▸ **Exercise inputs**:
(** The body of the outer loop; [backup.Memory.Static[1]] panics when
    the slice has fewer than two elements. *)
Definition backupToMap (i : nat) (backup : Backup.t)
  : Outcome (gmap string Value) :=
  let '(ipv4, ipv6) :=
    splitAddresses (rangeOrder i (Backup.Addresses backup)) in
  match Backup.Static (Backup.Memory backup) !! 1%nat with
  | None =>
    Panics ("runtime error: index out of range [1] with length "
            +:+ string_of_int
                  (length (Backup.Static (Backup.Memory backup))))
  | Some memory_max =>
    let hostMap : gmap string Value := list_to_map [
      ("id", VString (Backup.Id backup));
      ("name_label", VString (Backup.NameLabel backup));
      ("cpus", VInt (Backup.Number (Backup.CPUs_ backup)));
      ("cloud_config", VString (Backup.CloudConfig backup));
      ("cloud_network_config", VString (Backup.CloudNetworkConfig backup));
      ("tags", VStrings (Backup.Tags backup));
      ("memory_max", VInt memory_max);
      ("affinity_host", VString (Backup.AffinityHost backup));
      ("template", VString (Backup.Template backup));
      ("high_availability", VString (Backup.HA backup));
      ("ipv4_addresses", VStrings ipv4);
      ("ipv6_addresses", VStrings ipv6);
      ("power_state", VString (Backup.PowerState backup));
      ("host", VString (Backup.Host backup));
      ("auto_poweron", VBool (Backup.AutoPoweron backup));
      ("name_description", VString (Backup.NameDescription backup)) ] in
    Returns
      match Backup.ResourceSet backup with
      | Some rs => <["resource_set" := VString (FlatResourceSet.Id rs)]> hostMap
      | None => hostMap
      end
  end.

(** The outer loop, from the [i]-th backup on, appending to [result]. *)
Fixpoint backupToMapList_from (i : nat) (backups : list Backup.t)
    (result : list (gmap string Value))
  : Outcome (list (gmap string Value)) :=
  match backups with
  | [] => Returns result
  | backup :: rest =>
    match backupToMap i backup with
    | Panics msg => Panics msg
    | Returns hostMap => backupToMapList_from (S i) rest (result ++ [hostMap])
    end
  end.

Definition backupToMapList (backups : list Backup.t)
  : Outcome (list (gmap string Value)) :=
  backupToMapList_from 0 backups [].

End Xoa.

(** ** A remote side for concrete runs *)

(** Modelled from the spec: the lookup collaborator
    [FindFromGetAllObjects] of sections 1 and 6, which is not in
    [backup.go]: it filters a snapshot of the remote objects by the
    request's [Compare] and gives the list of matching objects. *)
Definition lookup (snapshot : list VmBackup.t) (obj : VmBackup.t)
  : list VmBackup.t :=
  List.filter (VmBackup.Compare obj) snapshot.

(** A remote side whose answers are fixed in advance: the objects it
    holds and what it replies to the two commands and the two waits. *)
Record Remote := {
  objects : list VmBackup.t;
  createReply : string * option error;
  setReply : bool * option error;
  powerWait : option error;
  ipWait : option error
}.

Definition remote : Handler Remote :=
  λ o w,
  match o as o' return Resp o' * Remote with
  | Printf _ _ => (tt, w)
  | Call _ _ OutString => (createReply w, w)
  | Call _ _ OutBool => (setReply w, w)
  | Sleep _ => (tt, w)
  | FindFromGetAllObjects obj => ((lookup (objects w) obj, None), w)
  | waitForPowerStateReached _ _ _ => (powerWait w, w)
  | waitForIPAssignment _ _ _ => (ipWait w, w)
  end.

Definition nightly (id : string) : VmBackup.t :=
  {| VmBackup.Vms := ∅; VmBackup.Remotes := ∅; VmBackup.Type_ := "VM";
     VmBackup.Id := id; VmBackup.Settings := ∅; VmBackup.Name := "nightly";
     VmBackup.Mode := "full"; VmBackup.PowerState := "Enabled";
     VmBackup.WaitForIps := ∅ |}.

Definition healthy : Remote :=
  {| objects := [nightly "b-1"; nightly "b-2"];
     createReply := ("b-1", None);
     setReply := (true, None);
     powerWait := None;
     ipWait := None |}.

Definition rejected : error :=
  {| dynType := otherError "jsonrpc2.Error"; Error := "invalid parameters" |}.

Definition show (b : VmBackup.t) : string :=
  "{Id:" +:+ VmBackup.Id b +:+ " Name:" +:+ VmBackup.Name b +:+ "}".

(** A remote side holding one backup only. *)
Definition single : Remote :=
  {| objects := [nightly "b-1"];
     createReply := ("b-1", None);
     setReply := (true, None);
     powerWait := None;
     ipWait := None |}.

(** A remote side that rejects [backup.create]. *)
Definition rejecting : Remote :=
  {| objects := [];
     createReply := ("", Some rejected);
     setReply := (true, None);
     powerWait := None;
     ipWait := None |}.

(** The request [VmBackup{Name: name}]. *)
Definition named (name : string) : VmBackup.t :=
  {| VmBackup.Vms := ∅; VmBackup.Remotes := ∅; VmBackup.Type_ := "";
     VmBackup.Id := ""; VmBackup.Settings := ∅; VmBackup.Name := name;
     VmBackup.Mode := ""; VmBackup.PowerState := "";
     VmBackup.WaitForIps := ∅ |}.

(** The answer of the last lookup of a trace. *)
Definition lastFind (tr : list Event)
  : option (list VmBackup.t * option error) :=
  last (omap find_answer tr).

(** A result pair is exclusive: an object that the last lookup gave as
    its only match and a nil error, or no object and an error. *)
Definition exclusive {W}
    (x : (option VmBackup.t * option error) * W * list Event) : Prop :=
  match result x with
  | (Some b, None) => lastFind (trace x) = Some ([b], None)
  | (None, Some _) => True
  | _ => False
  end.

(** The error a wait event came back with. *)
Definition wait_error (ev : Event) : option error :=
  match ev_op ev as o return Resp o → option error with
  | waitForPowerStateReached _ _ _ => λ r, r
  | waitForIPAssignment _ _ _ => λ r, r
  | _ => λ _, None
  end (ev_resp ev).

(** The identity a [backup.create] event left in its out variable. *)
Definition create_answer (ev : Event) : option string :=
  match ev_op ev as o return Resp o → option string with
  | Call method _ out =>
    match out as out' return OutVal out' * option error → option string with
    | OutString => λ r, if String.eqb method "backup.create"
                        then Some r.1 else None
    | OutBool => λ _, None
    end
  | _ => λ _, None
  end (ev_resp ev).

Definition created_id (tr : list Event) : option string :=
  head (omap create_answer tr).

(** The commands of a trace. *)
Definition calls (tr : list Event) : list Op :=
  List.filter is_call (ev_op <$> tr).

(** The lookups of a trace. *)
Definition finds (tr : list Event) : list Op :=
  List.filter is_find (ev_op <$> tr).

(** The waits of a trace. *)
Definition waits (tr : list Event) : list Op :=
  List.filter is_wait (ev_op <$> tr).

(** A request with another desired power state. *)
Definition withPowerState (state : string) (b : VmBackup.t) : VmBackup.t :=
  {| VmBackup.Vms := VmBackup.Vms b; VmBackup.Remotes := VmBackup.Remotes b;
     VmBackup.Type_ := VmBackup.Type_ b; VmBackup.Id := VmBackup.Id b;
     VmBackup.Settings := VmBackup.Settings b;
     VmBackup.Name := VmBackup.Name b; VmBackup.Mode := VmBackup.Mode b;
     VmBackup.PowerState := state;
     VmBackup.WaitForIps := VmBackup.WaitForIps b |}.

(** The lookup gives only objects its request compares equal to. *)
Definition lookup_sound {W} (h : Handler W) : Prop :=
  ∀ (obj : VmBackup.t) (w : W),
    Forall (λ b, VmBackup.Compare obj b = true)
           (h (FindFromGetAllObjects obj) w).1.1.




(** The addresses of the entries whose key contains ["ipv4"], and
    those of the remaining entries whose key contains ["ipv6"]. *)
Definition ipv4_of (entries : list (string * string)) : list string :=
  (filter (λ kv, strings.Contains kv.1 "ipv4" = true) entries).*2.

Definition ipv6_of (entries : list (string * string)) : list string :=
  (filter (λ kv, strings.Contains kv.1 "ipv4" = false
                 ∧ strings.Contains kv.1 "ipv6" = true) entries).*2.


(** A [range] that visits the entries in the order of their keys'
    encoding. *)
Definition inOrder (i : nat) (m : gmap string string)
  : list (string * string) :=
  map_to_list m.

Definition vm (id : string) (static : list Z)
    (addresses : gmap string string) (rs : option FlatResourceSet.t)
  : Backup.t :=
  {| Backup.Addresses := addresses; Backup.VBDs := [];
     Backup.NameLabel := "vm"; Backup.Id := id;
     Backup.CPUs_ := {| Backup.Number := 1 |};
     Backup.CloudConfig := ""; Backup.CloudNetworkConfig := "";
     Backup.Tags := [];
     Backup.Memory := {| Backup.Static := static |};
     Backup.AffinityHost := ""; Backup.Template := "";
     Backup.HA := ""; Backup.PowerState := "Running"; Backup.Host := "";
     Backup.AutoPoweron := false; Backup.NameDescription := "";
     Backup.ResourceSet := rs |}.

Definition someAddresses : gmap string string :=
  list_to_map [("0/ipv4/0", "10.0.0.5"); ("0/ipv6/0", "fe80::1");
               ("0/mac", "aa:bb")].

(** A remote side where no fetch succeeds. *)
Definition unreachable : error :=
  {| dynType := otherError "net.OpError"; Error := "connection refused" |}.

Definition down : Handler unit :=
  λ o w,
  match o as o' return Resp o' * unit with
  | Printf _ _ => (tt, w)
  | Call _ _ OutString => (("", Some unreachable), w)
  | Call _ _ OutBool => ((false, Some unreachable), w)
  | Sleep _ => (tt, w)
  | FindFromGetAllObjects _ => (([], Some unreachable), w)
  | waitForPowerStateReached _ _ _ => (Some unreachable, w)
  | waitForIPAssignment _ _ _ => (Some unreachable, w)
  end.

Definition noAddresses (b : VmBackup.t) : gmap string string := ∅.

(** Polls five seconds apart, three failed refreshes tolerated. *)
Definition everyFive : Waiter.Policy :=
  {| Waiter.interval := 5 * Second; Waiter.retryBudget := 3 |}.


(** How a timed run ended: the type of its error and the clock. *)
Definition ending {W}
    (x : option (option error * (W * Z) * list Event))
  : option (option errorType * Z) :=
  match x with
  | Some (err, (_, now), _) => Some (dynType <$> err, now)
  | None => None
  end.

(** How a poll loop ended: its terminal state, the time it took and
    the number of refreshes. *)
Definition polled {W V}
    (x : option (Waiter.Terminal V * Waiter.PollState V * W))
  : option (Waiter.Terminal V * Z * nat) :=
  match x with
  | Some (t, st, _) => Some (t, Waiter.elapsed st, Waiter.attempts st)
  | None => None
  end.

▸ **About this exercise**: Could you transcribe the entries above word for word, from the line with "then Some r.1" down to the line with "(** The commands of a trace. *)", keeping both?

▸ **Written reply**:
                        then Some r.1 else None
    | OutBool => λ _, None
    end
  | _ => λ _, None
  end (ev_resp ev).

Definition created_id (tr : list Event) : option string :=
  head (omap create_answer tr).

(** The commands of a trace. *)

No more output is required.